(* ===== verification/EventTheorems.v ===== *)
(** * Waiting for a condition: no stale entry, no lost wake-up *)

From stdpp Require Import prelude numbers list gmap.
From Stdlib Require Import ZArith Lia.
From S2P Require Import Prelude Waitq Event EventFacts EventSteps.

#[local] Set Default Goal Selector "!".
#[local] Open Scope Z_scope.

Module EventTheorems.
Import Waitq Event EventFacts EventSteps.

Lemma event_next_inv t s : enabled (Next t) s = true → ∃ p, tasks s !! t = Some p ∧
  here p ≠ Run ∧ array p = true ∧ (takes_lock (here p) = true → lock (wait s) = None).
Proof.
  cbn. destruct (tasks s !! t) as [[st ar sg k]|] eqn:Ht; [|done]. intros E.
  exists (mk_task st ar sg k). split; [done|].
  destruct k; try done; cbn in E |- *; apply andb_true_iff in E as [-> E]; split_and!; try done;
    intros _; by apply bool_decide_eq_true in E.
Qed.

Lemma event_next_keeps t s : sys_inv s → enabled (Next t) s = true → keeps (exec (Next t)) s.
Proof.
  intros H (p & Ht & Hrun & Har & Hlk)%event_next_inv. destruct s as [[b K] [lk l] T]. unfold sys_inv in H. cbn in *.
  unfold keeps. apply wp_bind. eapply wp_get_wtask; [exact Ht|].
  change (keeps (continue t (here p)) (est b K lk l T)).
  destruct (here p) as [|h|h|h|h|h|h|h|h|h|nr|[|e rest] nr|e rest nr ret|e rest nr|e rest nr] eqn:E; [done|..].
  all: cbn in Hlk; try specialize (Hlk eq_refl).
  all: solve [eauto using prep_keeps, cond_keeps, event_sig_keeps, event_sched_keeps, event_wake_keeps, fin_keeps, test_next_keeps, test_prev_keeps, del_keeps,
    wlock_keeps, event_scan_end_keeps, event_scan_keeps, scan_del_keeps, del_next_keeps, del_prev_keeps].
Qed.

Lemma event_exec_keeps l s : sys_inv s → enabled l s = true → keeps (exec l) s.
Proof.
  intros H E. destruct s as [[d K] [lk q] T]. unfold sys_inv in H. cbn in H. destruct l as [t c|t|t|t mode|t b].
  - cbn in E. destruct (T !! t) as [[st ar sg []]|] eqn:Ht; try done. cbn [exec].
    destruct c; [by eapply wait_keeps|by eapply signal_keeps|by eapply wakeup_keeps|by apply reset_keeps].
  - by apply event_next_keeps.
  - cbn in E. destruct (T !! t) as [[st ar sg []]|] eqn:Ht; try done.
    apply andb_true_iff in E as [-> _]. unfold keeps, exec. apply wp_bind. eapply wp_get_wtask; [exact Ht|]. cbn [here].
    by eapply (expired_keeps _ _ _ _ _ _ H).
  - apply bool_decide_eq_true in E as [p Ht]. unfold keeps, exec. apply wp_bind.
    eapply wp_get_wtask; [exact Ht|]. apply wp_modify. by apply poke_wake.
  - cbn in E. destruct (T !! t) as [p|] eqn:Ht; [|done]. unfold keeps, exec. apply wp_bind.
    eapply wp_get_wtask; [exact Ht|]. apply wp_modify. eapply event_inv_poke; [exact H|exact Ht| |done].
    apply (e_task _ _ _ _ _ H t p Ht).
Qed.

Lemma event_boot_inv cond ts : sys_inv (boot cond ts).
Proof.
  assert (∀ t p, gset_to_gmap idle ts !! t = Some p → p = idle) as Hi.
  { intros t p E. by apply lookup_gset_to_gmap_Some in E as [_ <-]. }
  split; cbn; try done.
  - intros t p E. by rewrite (Hi _ _ E).
  - apply NoDup_nil_2.
  - exists [], []. by split_and!.
  - by intros e ?%not_elem_of_nil.
  - intros t p E. by rewrite (Hi _ _ E).
  - intros t p E. by rewrite (Hi _ _ E).
  - split; cbn; [|done|done]. intros t. rewrite lookup_empty. split; [by intros []|]. intros (p & E & Hf).
    by rewrite (Hi _ _ E) in Hf.
  - intros _ t p E Hn. by rewrite (Hi _ _ E) in Hn.
Qed.

Lemma event_reach cond ts s : rtc step (boot cond ts) s → sys_inv s.
Proof.
  intros Hs. pose proof (event_boot_inv cond ts) as Hb. revert Hs Hb. generalize (boot cond ts). clear.
  induction 1 as [|x y z Hxy _ IH]; [done|]. intros Hx. apply IH. destruct Hxy as [l s0 s1 E Ho].
  pose proof (event_exec_keeps l s0 Hx E) as Hk. unfold keeps, wp in Hk. by rewrite Ho in Hk.
Qed.

Lemma event_stuck_asleep s t p : sys_inv s → (∀ u, enabled (Next u) s = false) → tasks s !! t = Some p →
  here p ≠ Run → ∃ h, here p = EWake h ∧ state p = sleep_state h.
Proof.
  intros H Hst Hp Hrun. assert (lock (wait s) = None) as Hl.
  { destruct (lock (wait s)) as [u|] eqn:E; [|done].
    destruct (e_locked _ _ _ _ _ H u E) as (q & Hq & Hl). specialize (Hst u). cbn in Hst. rewrite Hq in Hst.
    pose proof (e_task _ _ _ _ _ H u q Hq) as Hok. destruct q as [st ar sg k]. unfold task_ok in *. cbn in *.
    destruct k; try done; cbn in Hst; destruct Hok as [-> _]; done. }
  specialize (Hst t). cbn in Hst. rewrite Hp, Hl in Hst.
  pose proof (e_task _ _ _ _ _ H t p Hp) as Hok. destruct p as [st ar sg k]. unfold task_ok in *. cbn in *.
  rewrite orb_true_r, andb_true_r in Hst.
  destruct k; try done; cbn in Hst; try (destruct Hok; congruence).
  exists h. split; [done|]. destruct Hok as [[? _]|(_ & ? & _)]; [congruence|done].
Qed.

(** C28: Waiting for a condition.  For any number of tasks in the wait_event macros, plain,
    interruptible, exclusive or with a timeout, and any number of tasks that set the condition
    and wake the queue, in every interleaving: no step touches a wait structure whose owner has
    returned, although [finish_wait] reads the two link fields of its entry without the lock
    while a waker may be between the stores of [list_del_init]; a task that has returned is not in
    the queue; and no wake-up is lost: when no task inside can go on and the condition holds,
    only exclusive waiters sleep. *)
Theorem wait_event_correct c0 ts s :
  rtc step (boot c0 ts) s →
  (∀ l, enabled l s = true → ∃ s', exec l s = (Ok tt, s')) ∧
  (∀ t p, tasks s !! t = Some p → frame (here p) = None → t ∉ wq_task <$> task_list (wait s)) ∧
  ((∀ u, enabled (Next u) s = false) → cond (data s) = true → ∀ t p, tasks s !! t = Some p → here p ≠ Run →
     ∃ h, here p = EWake h ∧ exclusive h = true).
Proof.
  intros Hs. pose proof (event_reach c0 ts s Hs) as H. split_and!.
  - intros l E. pose proof (event_exec_keeps l s H E) as Hk. apply wp_ok in Hk as ([] & s' & ? & _). by exists s'.
  - intros t p Hp Hf. by eapply not_linked.
  - intros Hst Hc t p Hp Hrun. destruct (event_stuck_asleep s t p H Hst Hp Hrun) as (h & Eh & Es). exists h. split; [done|].
    destruct (exclusive h) eqn:Ex; [done|]. destruct (e_cover _ _ _ _ _ H Hc t p Hp) as (u & q & Hq & Hcv).
    { unfold needs. rewrite Eh, Es. split; [done|apply sleep_ne]. }
    destruct (event_stuck_asleep s u q H Hst Hq) as (k & Ek & _); [by destruct (here q)|]. by rewrite Ek in Hcv.
Qed.

(** ** Three waiters and a waker *)

Lemma event_run_reach ls s s' : run ls s = Ok s' → rtc step s s'.
Proof.
  revert s. induction ls as [|l ls IH]; intros s; cbn; [by intros [= ->]|].
  destruct (enabled l s) eqn:E; [|done]. destruct (exec l s) as [[[]|?|] s1] eqn:Hx; try done.
  intros Hr. eapply rtc_l; [by econstructor|]. by apply IH.
Qed.

(** Tasks 1 and 4 wait exclusively, task 2 does not and has a timeout.  Task 3 sets the condition
    and wakes one exclusive task.  Between its two stores to the entry of task 2 that task runs
    out of time; it finds [next] changed but not [prev], so it waits for the lock.  In the end
    tasks 2 and 1 have returned, and task 4 sleeps on. *)
Definition demo_tasks : gset Z := {[1; 2; 3; 4]}.
Definition excl_wait : how := mk_how true false true.
Definition timed_wait : how := mk_how false true false.
Definition sleep (t : Z) (h : how) : list label :=
  Call t (CWait h) :: replicate (if interruptible h then 4 else 3)%nat (Next t).
Definition half_trace : list label :=
  sleep 1 excl_wait ++ sleep 2 timed_wait ++ sleep 4 excl_wait ++
  Call 3 (CSignal 1) :: replicate 4 (Next 3) ++ Expired 2 :: replicate 3 (Next 2).
Definition demo_trace : list label :=
  half_trace ++ replicate 6 (Next 3) ++ replicate 6 (Next 1) ++ [Next 2].
Definition final (o : outcome esys) : esys := match o with Ok s => s | _ => boot false demo_tasks end.
Definition half : esys := final (run half_trace (boot false demo_tasks)).
Definition demo : esys := final (run demo_trace (boot false demo_tasks)).

Lemma event_demo_stuck u : enabled (Next u) demo = false.
Proof.
  destruct (tasks demo !! u) as [p|] eqn:Hu; [|cbn [enabled]; by rewrite Hu]. apply elem_of_dom_2 in Hu.
  assert (dom (tasks demo) = demo_tasks) as Hd by (by vm_compute). rewrite Hd in Hu. unfold demo_tasks in Hu.
  repeat (apply elem_of_union in Hu as [Hu|Hu]); apply elem_of_singleton in Hu as ->; by vm_compute.
Qed.

Lemma wait_event_correct_witness :
  (frames (data half) !! 2 = Some (mk_links true false) ∧ (here <$> tasks half !! 2) = Some (EDel timed_wait) ∧
   ∃ s', exec (Next 3) half = (Ok tt, s')) ∧
  cond (data demo) = true ∧ (1 ∉ wq_task <$> task_list (wait demo)) ∧ ∃ h, EWake excl_wait = EWake h ∧ exclusive h = true.
Proof.
  assert (rtc step (boot false demo_tasks) half) as Hh by (apply (event_run_reach half_trace); by vm_compute).
  assert (rtc step (boot false demo_tasks) demo) as Hr by (apply (event_run_reach demo_trace); by vm_compute).
  destruct (wait_event_correct false demo_tasks half Hh) as (Hn & _).
  destruct (wait_event_correct false demo_tasks demo Hr) as (_ & Hl & Hs). split.
  - split; [by vm_compute|]. split; [by vm_compute|]. apply Hn. by vm_compute.
  - split; [by vm_compute|]. split.
    + apply (Hl 1 idle); by vm_compute.
    + apply (Hs event_demo_stuck ltac:(by vm_compute) 4 (mk_task TASK_INTERRUPTIBLE false false (EWake excl_wait)));
        [by vm_compute|done].
Defined.

End EventTheorems.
::::::::::
→ **YOUR TASK**: Word for word, reproduce the listing above from its start up to and including the line that has "From Stdlib Require Import ZArith Lia.". Give only those lines.

→ **ANSWER SECTION**:
(* ===== verification/EventTheorems.v ===== *)
(** * Waiting for a condition: no stale entry, no lost wake-up *)

From stdpp Require Import prelude numbers list gmap.
From Stdlib Require Import ZArith Lia.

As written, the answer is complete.